We live in a curious time. Good people who are otherwise sane entertain the notions that Lee and Loughner embraced and acted on. Over against those notions they have some memory of the bloodsport of the 20th century and are keen to avoid it a second go around. What they don’t ask is: “Maybe it isn’t just one particular application of these beliefs that ought to be discredited… maybe the beliefs themselves should be chucked?”

To illustrate.

Let us imagine that someone believed that all people with red hair should be killed because they aren’t really people. You talk to him. He’s a perfectly pleasant fellow. Very sane. “So, you aren’t going to actually kill any red haired people or advocate that others do?” you ask him. “Of course not,” he says. That’s a relief, of course. “Why believe it if you won’t carry it out?” you persist. “That would be horrible.
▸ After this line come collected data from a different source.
Lemma step_immutable w o : immutable_fields w (step w o).
Proof.
  destruct (step_cases w o)
    as [H | [(?&?&?&?&?&_&_&->) | (?&?&_&_&->)]].
  - by apply same_store_immutable.
  - apply added_immutable.
  - apply removed_immutable.
Qed.

Lemma run_immutable ops w : immutable_fields w (run ops w).
Proof.
  revert w. induction ops as [|o ops IH]; intros w; simpl; [done|].
  etrans; [apply step_immutable | apply IH].
Qed.

(** ** Identity of a task *)

(** C10. Along every sequence of service calls, every task object keeps
    the [id] and the [created_at] it was constructed with, whether it is
    still stored or has been deleted. *)
Theorem id_and_created_at_immutable (ops : list op) (w : World) task o :
  heap w !! task = Some o →
  ∃ o', heap (run ops w) !! task = Some o' ∧
        Task.id o' = Task.id o ∧
        Task.created_at o' = Task.created_at o.
Proof. apply run_immutable. Qed.

Lemma id_and_created_at_immutable_witness :
  ∃ o', heap (run [Update 1 (Some (py "b")) (Some (py "c")); MarkComplete 1;
                   Add 5 (py "d") []; MarkIncomplete 1; Delete 1; Statistics]
                  w_one) !! 0%nat = Some o' ∧
        Task.id o' = 1 ∧ Task.created_at o' = 0.
Proof.
  exact (id_and_created_at_immutable
           [Update 1 (Some (py "b")) (Some (py "c")); MarkComplete 1;
            Add 5 (py "d") []; MarkIncomplete 1; Delete 1; Statistics]
           w_one 0%nat o_one eq_refl).
Defined.

(** ** The identifier policy *)

(** The repository's own [add_task], on any task object whatever its [id]:
    the entry is written under that [id], and the counter ends above it and
    not below where it was. *)
Lemma repository_add_task_counter w task o :
  heap w !! task = Some o →
  ∃ w', TaskRepository.add_task task w = (w', inr task) ∧
        _tasks w' = <[Task.id o := task]> (_tasks w) ∧
        Task.id o < _next_id w' ∧ _next_id w ≤ _next_id w'.
Proof.
  intros Hl. unfold TaskRepository.add_task. unfold_M. rewrite Hl. simpl.
  rewrite Hl. eexists. split; [done|]. simpl. split; [done|lia].
Qed.

Lemma run_app ops1 ops2 w : run (ops1 ++ ops2) w = run ops2 (run ops1 w).
Proof. apply foldl_app. Qed.

Lemma issued_app ops1 ops2 w :
  issued (ops1 ++ ops2) w = issued ops1 w ++ issued ops2 (run ops1 w).
Proof.
  revert w. induction ops1 as [|o ops1 IH]; intros w; simpl; [done|].
  by rewrite IH, (assoc_L (++)).
Qed.

Lemma step_next_id_other w o :
  ¬ is_add o → _next_id (step w o) = _next_id w.
Proof.
  intros Ho.
  destruct (step_cases w o) as [(_&H&_) | [(?&?&?&?&?&Hadd&_) | (?&?&_&_&H)]].
  - done.
  - rewrite Hadd in Ho. by destruct Ho.
  - by rewrite H.
Qed.

(** An [Add] that returns hands out the counter's value and advances the
    counter by one; every other call, and an [Add] that raises, hands out
    nothing and leaves the counter alone. *)
Lemma issued_by_cases w o :
  (issued_by o w = None ∧ _next_id (step w o) = _next_id w) ∨
  (issued_by o w = Some (_next_id w) ∧ _next_id (step w o) = _next_id w + 1).
Proof.
  destruct o as [now t d| |k|k nt nd|k|k|k|];
    try (left; split; [done | apply step_next_id_other; intros []]).
  unfold issued_by, step. simpl. unfold mbind, M_bind. rewrite add_task_run.
  destruct (TaskService.validate_title t) as [e|vt]; [by left|].
  destruct (TaskService.validate_description d) as [e|vd]; [by left|].
  right. simpl. rewrite list_lookup_middle by done. split; [done|lia].
Qed.

Lemma add_returned_issued w o :
  is_add o → returned (exec o w).2 → issued_by o w = Some (_next_id w).
Proof.
  destruct o as [now t d| | | | | | |]; try done. intros _.
  unfold issued_by. simpl. unfold mbind, M_bind. rewrite add_task_run.
  destruct (TaskService.validate_title t) as [e|vt]; [done|].
  destruct (TaskService.validate_description d) as [e|vd]; [done|].
  intros _. simpl. by rewrite list_lookup_middle.
Qed.

(** The ids handed out along a sequence are consecutive from the counter's
    starting value, and the counter ends one past the last of them. *)
Lemma issued_consecutive ops w :
  issued ops w = seqZ (_next_id w) (len (issued ops w)) ∧
  _next_id (run ops w) = _next_id w + len (issued ops w).
Proof.
  unfold len. revert w. induction ops as [|o ops IH]; intros w.
  - split; [done | simpl; lia].
  - change (run (o :: ops) w) with (run ops (step w o)).
    cbn [issued]. destruct (IH (step w o)) as [Hi Hn].
    destruct (issued_by_cases w o) as [[-> Hs] | [-> Hs]];
      rewrite Hs in Hi, Hn; simpl (option_list _); simpl (_ ++ _); [done|].
    simpl (length _).
    split; [|lia].
    rewrite seqZ_cons by lia. f_equal.
    rewrite Hi at 1. f_equal; lia.
Qed.

Lemma next_id_monotone ops w : _next_id w ≤ _next_id (run ops w).
Proof. destruct (issued_consecutive ops w) as [_ ->]. unfold len. lia. Qed.

Lemma issued_below_next_id ops w i :
  i ∈ issued ops w → _next_id w ≤ i < _next_id (run ops w).
Proof.
  destruct (issued_consecutive ops w) as [Hi Hn]. intros Hin.
  rewrite Hi in Hin. apply elem_of_seqZ in Hin. rewrite Hn. lia.
Qed.

(** C2. Along every sequence of service calls on a new repository: the
    counter is strictly greater than every id handed out so far, whether
    its task was deleted since or not; the counter never decreases; and no
    later [Add] returns an id that an earlier one returned. *)
Theorem ids_never_reissued (ops : list op) :
  (∀ i, i ∈ issued ops TaskRepository.init →
        i < _next_id (run ops TaskRepository.init)) ∧
  (∀ ops1 ops2, ops = ops1 ++ ops2 →
        _next_id (run ops1 TaskRepository.init)
        ≤ _next_id (run ops TaskRepository.init)) ∧
  (∀ ops1 o ops2 i, ops = ops1 ++ o :: ops2 →
        i ∈ issued ops1 TaskRepository.init →
        issued_by o (run ops1 TaskRepository.init) ≠ Some i) ∧
  NoDup (issued ops TaskRepository.init).
Proof.
  split_and!.
  - intros i Hi. by apply issued_below_next_id in Hi as [_ ?].
  - intros ops1 ops2 ->. rewrite run_app. apply next_id_monotone.
  - intros ops1 o ops2 i -> Hi Ho.
    apply issued_below_next_id in Hi as [_ Hi].
    destruct (issued_by_cases (run ops1 TaskRepository.init) o)
      as [[Hn _] | [Hs _]]; [congruence|].
    rewrite Hs in Ho. injection Ho as <-. lia.
  - destruct (issued_consecutive ops TaskRepository.init) as [-> _].
    apply NoDup_seqZ.
Qed.

(** The scenario of the specification: the id of a deleted task is not
    handed out again. *)
Lemma ids_never_reissued_witness :
  issued_by (Add 2 (py "Finish project") [])
            (run [Add 0 (py "Buy groceries") (py "Milk, eggs, bread");
                  Add 1 (py "Call dentist") []; Delete 1]
                 TaskRepository.init)
  ≠ Some 1.
Proof.
  refine (proj1 (proj2 (proj2
    (ids_never_reissued
       [Add 0 (py "Buy groceries") (py "Milk, eggs, bread");
        Add 1 (py "Call dentist") []; Delete 1;
        Add 2 (py "Finish project") []])))
    [Add 0 (py "Buy groceries") (py "Milk, eggs, bread");
     Add 1 (py "Call dentist") []; Delete 1]
    (Add 2 (py "Finish project") []) [] 1 eq_refl _).
  vm_compute. apply list_elem_of_here.
Defined.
I would feel terrible,” he says. “Hmmm,” you might say, “Perhaps the fact that you are deeply uncomfortable with wiping out those with red hair is because even though you say they aren’t people, in fact, you think they are. Why not then dispense with your belief that they aren’t really people?”

Something very much like this is at the root of much thinking among secular humanists. They don’t really believe what they’re saying. If they did, we’d all be in a lot of trouble and they’d probably go a little nuts.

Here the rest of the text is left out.